每个 threadIdx 在它的 block 中是唯一的,threadIdx 加上 blockIdx 在 grid 中是唯一的。

Example

threadBlocks 上面 vector add 的例子中 block 和 grid 均是一维.

__global__ void vecAdd(float* A, float* B, float* C, int n) {
int i = blockIdx.x * blockDim.x + threadIdx.x;
if (i < n)
C[i] = A[i] + C[i];
}

int main() {
// omit allocations of A, B, C, n
vecAdd<<<std::ceil(n/256.0), 256>>>(A, B, C, n);

// Or
dim3 DimGrid = (std::ceil(n/256.0), 1, 1);
dim3 DimBlock = (256, 1, 1);

vecAdd<<<DimGrid, DimBlock>>>(A, B, C, n);
}

每个 thread 并行执行 vecAdd kernel,计算数据的 memory address,这里每个 thread 只计算一个 output element.

NOTES

若是想让一个 thread 计算多个 output elements,可以让一个 thread 计算多个 memory addresses,之后我们顺序执行对 output elements 的计算。
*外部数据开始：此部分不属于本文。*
Lemma rounds_signed s m e a b :
  canon (Zpos m) e -> 0 < a -> 0 < b ->
  (forall my ey, canon my ey -> a <= mag my ey * b -> mag (Zpos m) e <= mag my ey) ->
  (forall my ey, canon my ey -> mag my ey * b <= a -> mag my ey <= mag (Zpos m) e) ->
  rounds (S754_finite s m e) (if s then - a else a) b.
Proof.
  intros Hc Ha Hb Hu Hl. split; [done|]. pose proof (canon_pos _ _ Hc).
  intros [sy| | |sy my ey] Hy; try done; cbn [fin] in Hy; cbn [fval].
  - destruct s; split; nia.
  - pose proof (canon_pos _ _ Hy). specialize (Hu _ _ Hy). specialize (Hl _ _ Hy).
    destruct s, sy; split; intros; nia.
Qed.

Lemma round_rounds s p e :
  -1000 <= e -> Zpos (digits2_pos p) + e <= 1000 ->
  rounds (binary_round 53 1024 s p e) (if s then - mag (Zpos p) e else mag (Zpos p) e) 1.
Proof.
  intros He Hd. unfold binary_round, shl_align.
  assert (Hf : fexp 53 1024 (Zpos (digits2_pos p) + e) = Zpos (digits2_pos p) + e - 53) by (unfold fexp, emin; lia).
  rewrite Hf. pose proof (mag_pos (Zpos p) e ltac:(lia) ltac:(lia)) as Hpos.
  assert (Hround : forall m f, mag (Zpos m) f = mag (Zpos p) e -> 53 <= Zpos (digits2_pos m) -> -1074 <= f ->
    Zpos (digits2_pos m) + f <= 1000 ->
    rounds (binary_round_aux 53 1024 s (Zpos m) f loc_Exact) (if s then - mag (Zpos p) e else mag (Zpos p) e) 1).
  { intros m f Hv Hdm Hf' Hmax.
    destruct (round_aux_mag s (Zpos m) f loc_Exact) as (mr & er & -> & Hc & Hu & Hl); [done..|].
    apply rounds_signed; [done|done|lia|..].
    - intros my ey Hy. cbn [inexact] in Hu. specialize (Hu my ey Hy). rewrite Z.add_0_r, Hv in Hu. lia.
    - intros my ey Hy. specialize (Hl my ey Hy). rewrite Hv in Hl. lia. }
  destruct (Zpos (digits2_pos p) + e - 53 - e) as [|d|d] eqn:Ed; [apply Hround; try done; lia|apply Hround; try done; lia|].
  apply Hround.
  - rewrite iter_xO, <-mag_shift by lia. f_equal. lia.
  - rewrite digits2_iter_xO. lia.
  - lia.
  - rewrite digits2_iter_xO. lia.
Qed.

Lemma normalize_rounds n e :
  -1000 <= e -> Zdigits2 n + e <= 1000 -> rounds (binary_normalize 53 1024 n e false) (mag n e) 1.
Proof.
  intros He Hd. destruct n as [|p|p]; cbn [binary_normalize].
  - apply (rounds_self (S754_zero false)). done.
  - by apply (round_rounds false).
  - replace (mag (Zneg p) e) with (- mag (Zpos p) e) by (unfold mag; lia). by apply (round_rounds true).
Qed.

(** Every dyadic number with at most 53 bits is a double. *)
Lemma representable n e :
  Z.abs n < 2 ^ 53 -> -1000 <= e <= 900 -> exists y, fin y /\ fval y = mag n e.
Proof.
  intros Hn He. enough (Hp : forall p, Zpos p < 2 ^ 53 -> exists m f, canon (Zpos m) f /\ mag (Zpos m) f = mag (Zpos p) e).
  { destruct n as [|p|p]; [by exists (S754_zero false)|..]; (destruct (Hp p) as (m & f & Hc & Hv); [lia|]).
    - exists (S754_finite false m f). split; [done|]. cbn [fval]. lia.
    - exists (S754_finite true m f). split; [done|]. cbn [fval]. unfold mag in *. lia. }
  intros p Hp. destruct (digits2_bounds p) as [Hlo Hhi].
  assert (Hd : Zpos (digits2_pos p) <= 53).
  { pose proof (digits_le (Zpos p) 53 ltac:(lia) ltac:(lia) ltac:(lia)) as Hd. cbn [Zdigits2] in Hd.
    destruct (Z.eq_dec (Zpos (digits2_pos p)) 54) as [E|]; [|lia]. rewrite E in Hlo. change (54 - 1) with 53 in Hlo. lia. }
  destruct (53 - Zpos (digits2_pos p)) as [|k|k] eqn:Ek; [| |lia].
  - replace (Zpos (digits2_pos p)) with 53 in * by lia. exists p, e. split; [unfold canon; lia|done].
  - exists (Pos.iter xO p k), (e - Zpos k). rewrite iter_xO. split.
    + pose proof (digits2_bounds (Pos.iter xO p k)) as Hb. rewrite digits2_iter_xO, iter_xO in Hb.
      replace (Zpos (digits2_pos p + k)) with 53 in Hb by lia. unfold canon. change (53 - 1) with 52 in Hb. lia.
    + rewrite <-mag_shift by lia. f_equal. lia.
Qed.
例如每个 thread 执行两次加法操作,这样需要的 thread blocks 减少一半。需要两次获取对应的 AB 的 address。

__global__ void vecAdd(float* A, float* B, float* C, int n) {
int i = blockIdx.x * blockDim.x + threadIdx.x;
if (i < n)
C[i] = A[i] + C[i];
i = i + blockDim.x;
if (i < n)
C[i] = A[i] + C[i];
}

int main() {
// omit allocations of A, B, C, n
vecAdd<<<std::ceil(n/2 * 256.0), 256>>>(A, B, C, n);
}